> _Task instructions_
Please copy the lines below exactly, from the first one through the line showing "EmptyString => [piece]".

Saved entries
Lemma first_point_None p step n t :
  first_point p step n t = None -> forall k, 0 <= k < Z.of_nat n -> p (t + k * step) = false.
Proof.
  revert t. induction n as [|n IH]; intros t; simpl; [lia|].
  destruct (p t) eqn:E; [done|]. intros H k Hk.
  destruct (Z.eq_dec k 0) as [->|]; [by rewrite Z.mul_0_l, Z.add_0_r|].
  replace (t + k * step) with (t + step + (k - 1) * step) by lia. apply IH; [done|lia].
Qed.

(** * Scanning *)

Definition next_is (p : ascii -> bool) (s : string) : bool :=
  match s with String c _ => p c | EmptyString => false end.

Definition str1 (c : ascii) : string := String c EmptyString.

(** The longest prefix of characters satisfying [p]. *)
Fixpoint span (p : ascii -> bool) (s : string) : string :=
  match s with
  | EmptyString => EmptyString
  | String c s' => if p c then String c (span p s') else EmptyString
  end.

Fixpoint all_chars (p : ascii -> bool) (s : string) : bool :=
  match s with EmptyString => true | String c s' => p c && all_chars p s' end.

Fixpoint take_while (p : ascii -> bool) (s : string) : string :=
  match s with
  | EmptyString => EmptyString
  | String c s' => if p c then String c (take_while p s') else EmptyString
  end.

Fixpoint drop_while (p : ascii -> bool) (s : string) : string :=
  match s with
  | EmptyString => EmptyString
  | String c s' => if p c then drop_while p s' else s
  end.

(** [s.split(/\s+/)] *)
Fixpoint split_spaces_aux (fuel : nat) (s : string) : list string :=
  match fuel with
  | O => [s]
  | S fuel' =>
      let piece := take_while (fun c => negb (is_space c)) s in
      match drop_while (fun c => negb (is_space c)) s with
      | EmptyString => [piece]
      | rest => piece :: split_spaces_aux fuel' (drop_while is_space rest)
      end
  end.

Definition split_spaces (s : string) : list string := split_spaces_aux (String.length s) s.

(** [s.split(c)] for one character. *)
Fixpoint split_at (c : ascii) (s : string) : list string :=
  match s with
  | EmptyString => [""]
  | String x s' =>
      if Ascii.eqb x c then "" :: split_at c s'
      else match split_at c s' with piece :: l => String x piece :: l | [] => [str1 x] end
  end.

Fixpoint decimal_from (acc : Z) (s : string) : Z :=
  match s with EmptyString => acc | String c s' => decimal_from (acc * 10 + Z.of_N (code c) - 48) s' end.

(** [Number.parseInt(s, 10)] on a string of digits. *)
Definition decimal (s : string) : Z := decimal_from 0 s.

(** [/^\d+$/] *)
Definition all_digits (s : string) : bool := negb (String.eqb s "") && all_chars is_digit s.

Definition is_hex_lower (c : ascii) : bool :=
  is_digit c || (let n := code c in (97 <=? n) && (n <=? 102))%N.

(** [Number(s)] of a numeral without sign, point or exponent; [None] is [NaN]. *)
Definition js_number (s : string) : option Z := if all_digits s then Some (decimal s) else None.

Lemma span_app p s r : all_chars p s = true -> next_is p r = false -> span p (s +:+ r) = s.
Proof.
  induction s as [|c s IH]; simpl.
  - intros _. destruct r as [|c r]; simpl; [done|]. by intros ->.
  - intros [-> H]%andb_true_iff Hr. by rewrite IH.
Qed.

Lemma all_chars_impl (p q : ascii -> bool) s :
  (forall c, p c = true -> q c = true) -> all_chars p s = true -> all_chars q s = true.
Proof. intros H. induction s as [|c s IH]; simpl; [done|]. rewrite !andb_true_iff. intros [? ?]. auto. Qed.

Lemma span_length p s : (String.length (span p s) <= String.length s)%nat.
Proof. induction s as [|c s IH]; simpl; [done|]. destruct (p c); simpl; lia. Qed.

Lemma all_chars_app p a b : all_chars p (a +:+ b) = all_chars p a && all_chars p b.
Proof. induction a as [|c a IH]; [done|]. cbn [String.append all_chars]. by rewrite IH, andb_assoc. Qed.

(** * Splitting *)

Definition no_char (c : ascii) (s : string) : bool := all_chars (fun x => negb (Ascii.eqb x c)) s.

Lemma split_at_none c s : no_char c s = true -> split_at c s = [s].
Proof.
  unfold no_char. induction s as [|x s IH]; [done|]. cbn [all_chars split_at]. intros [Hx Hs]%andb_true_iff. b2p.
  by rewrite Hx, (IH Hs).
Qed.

> _Task answer_
Lemma first_point_None p step n t :
  first_point p step n t = None -> forall k, 0 <= k < Z.of_nat n -> p (t + k * step) = false.
Proof.
  revert t. induction n as [|n IH]; intros t; simpl; [lia|].
  destruct (p t) eqn:E; [done|]. intros H k Hk.
  destruct (Z.eq_dec k 0) as [->|]; [by rewrite Z.mul_0_l, Z.add_0_r|].
  replace (t + k * step) with (t + step + (k - 1) * step) by lia. apply IH; [done|lia].
Qed.

(** * Scanning *)

Definition next_is (p : ascii -> bool) (s : string) : bool :=
  match s with String c _ => p c | EmptyString => false end.

Definition str1 (c : ascii) : string := String c EmptyString.

(** The longest prefix of characters satisfying [p]. *)
Fixpoint span (p : ascii -> bool) (s : string) : string :=
  match s with
  | EmptyString => EmptyString
  | String c s' => if p c then String c (span p s') else EmptyString
  end.

Fixpoint all_chars (p : ascii -> bool) (s : string) : bool :=
  match s with EmptyString => true | String c s' => p c && all_chars p s' end.

Fixpoint take_while (p : ascii -> bool) (s : string) : string :=
  match s with
  | EmptyString => EmptyString
  | String c s' => if p c then String c (take_while p s') else EmptyString
  end.

Fixpoint drop_while (p : ascii -> bool) (s : string) : string :=
  match s with
  | EmptyString => EmptyString
  | String c s' => if p c then drop_while p s' else s
  end.

(** [s.split(/\s+/)] *)
Fixpoint split_spaces_aux (fuel : nat) (s : string) : list string :=
  match fuel with
  | O => [s]
  | S fuel' =>
      let piece := take_while (fun c => negb (is_space c)) s in
      match drop_while (fun c => negb (is_space c)) s with
      | EmptyString => [piece]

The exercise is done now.